I've had very few difficult decisions to make but hundreds of my colleagues have, and some more difficult and with potentially greater conseqences than head teachers.

Not to say that HTs are not having a shit time or that it's a race to the bottom but to single out one area worthy of a million pound salary when SO many other public sector workers are doing the same or more, but they don't even come into the public conciousness, is divisive.

AIMD · 27/05/2020 16:32

No I would not want to be a head teacher or to do many of the other jobs that people have mentioned like social worker etc (I actually used to be a social worker). I don’t see the op mentioning head teachers specifically as suggesting no other job is hard.

I do thing generally head teachers pay should be higher (excluded some of the academy groups that pay very high salaries to their heads/principles).

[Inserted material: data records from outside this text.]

(* ===== verification/Action.v ===== *)
(** * Actions, object kinds and compact plan rows

    [domain/action.rs], [domain/kind_code.rs], [apply/kind.rs] (the rank) and
    [export/plan_row.rs]. *)

From S2P Require Export Errors.
From Stdlib Require Import Ascii.
From Stdlib Require String.

(** ** Planned actions *)

Inductive Action : Type :=
| CreateObject
| AdoptExisting
| SkipUnchanged
| UpdateExistingModule
| ReprocessChanged
| ReprocessChangedBlocked
| Fail.

#[global] Instance Action_eq_dec : EqDecision Action.
Proof. solve_decision. Defined.

Inductive SchemaAction : Type := CreateSchema | SchemaExists.

#[global] Instance SchemaAction_eq_dec : EqDecision SchemaAction.
Proof. solve_decision. Defined.

(** [#[repr(u8)]] discriminants. *)
Definition as_repr (a : Action) : N :=
  match a with
  | CreateObject => 0
  | AdoptExisting => 1
  | SkipUnchanged => 2
  | UpdateExistingModule => 3
  | ReprocessChanged => 4
  | ReprocessChangedBlocked => 5
  | Fail => 6
  end.

Definition from_repr (v : N) : option Action :=
  match v with
  | 0 => Some CreateObject
  | 1 => Some AdoptExisting
  | 2 => Some SkipUnchanged
  | 3 => Some UpdateExistingModule
  | 4 => Some ReprocessChanged
  | 5 => Some ReprocessChangedBlocked
  | 6 => Some Fail
  | _ => None
  end%N.

(** [#[serde(rename_all = "snake_case")]]. *)
Definition action_str (a : Action) : string :=
  match a with
  | CreateObject => "create_object"
  | AdoptExisting => "adopt_existing"
  | SkipUnchanged => "skip_unchanged"
  | UpdateExistingModule => "update_existing_module"
  | ReprocessChanged => "reprocess_changed"
  | ReprocessChangedBlocked => "reprocess_changed_blocked"
  | Fail => "fail"
  end.

Lemma from_repr_as_repr a : from_repr (as_repr a) = Some a.
Proof. by destruct a. Qed.

Lemma as_repr_from_repr v a : from_repr v = Some a → as_repr a = v.
Proof.
  unfold from_repr. intros Hv.
  by repeat (case_match; simplify_eq/=).
Qed.

#[global] Instance action_str_inj : Inj (=) (=) action_str.
Proof. intros [] [] H; done. Qed.

(** ** Kinds *)

Definition is_transactional_kind (kind : string) : bool :=
  bool_decide (kind ∈ ["tables"; "indexes"; "types"; "sequences"; "synonyms"]).

Definition KIND_TYPES : N := 1.
Definition KIND_SEQUENCES : N := 2.
Definition KIND_TABLES : N := 3.
Definition KIND_SYNONYMS : N := 4.
Definition KIND_INDEXES : N := 5.
Definition KIND_VIEWS : N := 6.
Definition KIND_FUNCTIONS : N := 7.
Definition KIND_PROCEDURES : N := 8.
Definition KIND_TRIGGERS : N := 9.

(** A [match] on string literals, first arm first. *)
Fixpoint match_str {A} (s : string) (arms : list (string * A)) (default : A) : A :=
  match arms with
  | [] => default
  | (k, v) :: arms' => if String.eqb s k then v else match_str s arms' default
  end.

Definition kind_code (kind : string) : N :=
  match_str kind
    [ ("types", KIND_TYPES); ("sequences", KIND_SEQUENCES); ("tables", KIND_TABLES);
      ("synonyms", KIND_SYNONYMS); ("indexes", KIND_INDEXES); ("views", KIND_VIEWS);
      ("functions", KIND_FUNCTIONS); ("procedures", KIND_PROCEDURES);
      ("triggers", KIND_TRIGGERS) ] 0%N.

Definition is_module_kind_code (code : N) : bool :=
  (code =? KIND_VIEWS)%N || (code =? KIND_FUNCTIONS)%N
  || (code =? KIND_PROCEDURES)%N || (code =? KIND_TRIGGERS)%N.

(** [apply/kind.rs]: the order objects are applied in. *)
Definition kind_rank (kind : string) : Z :=
  match_str kind
    [ ("types", 0); ("sequences", 1); ("tables", 2); ("synonyms", 3); ("indexes", 4);
      ("views", 5); ("functions", 6); ("procedures", 7); ("triggers", 8) ]%Z 99%Z.

(** The nine kinds the scanner admits. *)
Definition KINDS : list string :=
  ["tables"; "views"; "procedures"; "functions"; "triggers"; "indexes"; "types";
   "sequences"; "synonyms"].

Lemma match_str_notin {A} s (arms : list (string * A)) d :
  s ∉ arms.*1 → match_str s arms d = d.
Proof.
  induction arms as [|[k v] arms IH]; [done|]. cbn.
  intros [Hk Hs]%not_elem_of_cons. destruct (String.eqb_spec s k); [done|auto].
Qed.

(** Every admitted kind is either a module or transactional, never both. *)
Lemma kinds_partition kind :
  kind ∈ KINDS → is_transactional_kind kind = negb (is_module_kind_code (kind_code kind)).
Proof.
  unfold KINDS. rewrite !elem_of_cons, elem_of_nil.
  intros H. by repeat destruct H as [->|H].
Qed.

Lemma kind_code_pos kind : kind ∈ KINDS ↔ kind_code kind ≠ 0%N.
Proof.
  split.
  - unfold KINDS. rewrite !elem_of_cons, elem_of_nil.
    intros H. by repeat destruct H as [->|H].
  - intros Hc. destruct (decide (kind ∈ KINDS)) as [|Hn]; [done|]. destruct Hc.
    apply match_str_notin. unfold KINDS in Hn. cbn. set_solver.
Qed.

(** The dense codes agree with the apply ranks on the nine kinds. *)
Lemma kind_rank_code kind : kind ∈ KINDS → kind_rank kind = (Z.of_N (kind_code kind) - 1)%Z.
Proof.
  unfold KINDS. rewrite !elem_of_cons, elem_of_nil.
  intros H. by repeat destruct H as [->|H].
Qed.

(** ** Plan rows *)

Record PlanRow := mk_PlanRow {
  pr_action : N;
  pr_flags : N;
  pr_checksum : string;
}.
#[global] Instance PlanRow_eta : Settable PlanRow :=
  λ r, mk_PlanRow (pr_action r) (pr_flags r) (pr_checksum r).
#[global] Instance PlanRow_eq_dec : EqDecision PlanRow.
Proof. solve_decision. Defined.

Definition PLAN_FLAG_EXISTS : N := 1.

(** [x &= !flag] on a [u8]. *)
Definition u8_clear (x flag : N) : N := N.land x (N.lxor 255 flag).

Definition planned_action (r : PlanRow) : Action := default Fail (from_repr (pr_action r)).

Definition set_planned_action (a : Action) (r : PlanRow) : PlanRow :=
  r <| pr_action := as_repr a |>.

Definition row_exists (r : PlanRow) : bool :=
  negb (N.land (pr_flags r) PLAN_FLAG_EXISTS =? 0)%N.

Definition set_row_exists (e : bool) (r : PlanRow) : PlanRow :=
  if e then r <| pr_flags ::= λ f, N.lor f PLAN_FLAG_EXISTS |>
  else r <| pr_flags ::= λ f, u8_clear f PLAN_FLAG_EXISTS |>.

(** Setting or clearing bit 0 of a byte is read back by testing it. *)
Lemma flag_test_set f : (N.land (N.lor f 1) 1 =? 0)%N = false.
Proof.
  apply N.eqb_neq. intros H. apply (f_equal (λ n, N.testbit n 0)) in H.
  by rewrite N.land_spec, N.lor_spec, N.bits_0, orb_true_r in H.
Qed.

Lemma flag_test_clear f : (N.land (u8_clear f 1) 1 =? 0)%N = true.
Proof.
  apply N.eqb_eq. apply N.bits_inj. intros i. unfold u8_clear.
  rewrite !N.land_spec, N.bits_0.
  destruct i as [|p]; [by rewrite andb_false_r|].
  change (N.testbit 1 (N.pos p)) with (N.testbit 1 (N.pos p)).
  rewrite (N.bits_above_log2 1) by (cbn; lia). by rewrite andb_false_r.
Qed.

Lemma planned_action_set a r : planned_action (set_planned_action a r) = a.
Proof. unfold planned_action, set_planned_action. cbn. by rewrite from_repr_as_repr. Qed.

Lemma row_exists_set e r : row_exists (set_row_exists e r) = e.
Proof.
  unfold row_exists, set_row_exists. destruct e; cbn.
  - by rewrite flag_test_set.
  - by rewrite flag_test_clear.
Qed.

Lemma planned_action_set_exists e r :
  planned_action (set_row_exists e r) = planned_action r.
Proof. by destruct e. Qed.

Lemma row_exists_set_action a r : row_exists (set_planned_action a r) = row_exists r.
Proof. done. Qed.

Create Rewrite HintDb rmig_row.
#[export] Hint Rewrite planned_action_set row_exists_set planned_action_set_exists
  row_exists_set_action : rmig_row.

PeppermintSoda · 27/05/2020 16:58

I was just thinking how much I'd want to be paid to be a headteacher this week
How dare you think about this without also thinking about how much you'd want to be paid to do every other job Wink

BarbedBloom · 27/05/2020 17:05

I know a head teacher and he is not very well at the moment with stress. His school can't reopen as they don't have enough staff or space and the abuse he has had off parents is awful. He is fine with people being upset and complaining but he has been sworn at, threatened and his car headlights were smashed the other night- may or may not be connected. He has been talking about either getting signed off or resigning. He also has his own children who can't go to their own school for similar reasons but apparently he doesn't understand how difficult it is for working parents.

BeingonFBdoesntmakeittrue · 27/05/2020 17:08

That's privelige for you Smile Thinking a not very hard job (relatively) should be paid a million pounds salary. And not even knowing about, or if you do, thinking about, the numerous others with harder jobs.

I include myself and my colleagues in that too. We're well paid public sector workers, it's not like we're cleaning public toilets for minimum wage or working in a mine Smile

DomDoesWotHeWants · 27/05/2020 17:10

I think increasing numbers are being signed off with stress. I know some former colleagues who have decided to retire as soon as they can. Mass exit at Christmas.

whatcolourisyourwednesday · 27/05/2020 18:34

"I was just thinking how much I'd want to be paid to be a headteacher this week
How dare you think about this without also thinking about how much you'd want to be paid to do every other job"

ROFL! It's water off a duck's back. I'm on mumsnet not in a team meeting. If I want to think about one thing at a time and post, I shall :)

OP posts:
GeorgieTheGorgeousGoat · 27/05/2020 18:39

Well I’m a childminder and have all of those exact same problems just in a smaller scale. But then I don’t have colleagues to mull things over with, a governing body to help me or a pay packet anywhere near theirs. So no, I don’t think Headteachers have it any harder than any other right now. I imagine there is shop managers currently pulling their hair out about organising reopening too for example.

partystress · 27/05/2020 18:46

Completely agree OP. Feel desperately sorry for them at the moment. They have the safety of not just every pupil,and staff member in their hands, as they always do, but also the pupils’ families, staff’s own families and children. And in the case of staff, they’re actually not allowed to afford them the same protection as any other worker. No need for proper social distancing, only the ‘bubbles’ and no PPE.

And the schools that are struggling aren’t those that are badly run or with toxic cultures. They’re just those unlucky to have a high proportion of pregnant, or severely asthmatic or immuno-compromised staff.

I would challenge anyone to absorb the amount of too late, too contradictory and downright batshit ‘guidance’ from the DFE and then have to tell a TA living with a spouse who is only clinically vulnerable, not extremely vulnerable: “Sorry, we need you in to provide childcare to 15 five-year olds, and you won’t really be able to talk to colleagues or have a proper break and you need to try to stop the children sharing stuff and we haven’t quite worked out what we do about covering you if you need the loo” without feeling like this ain’t what they signed up for.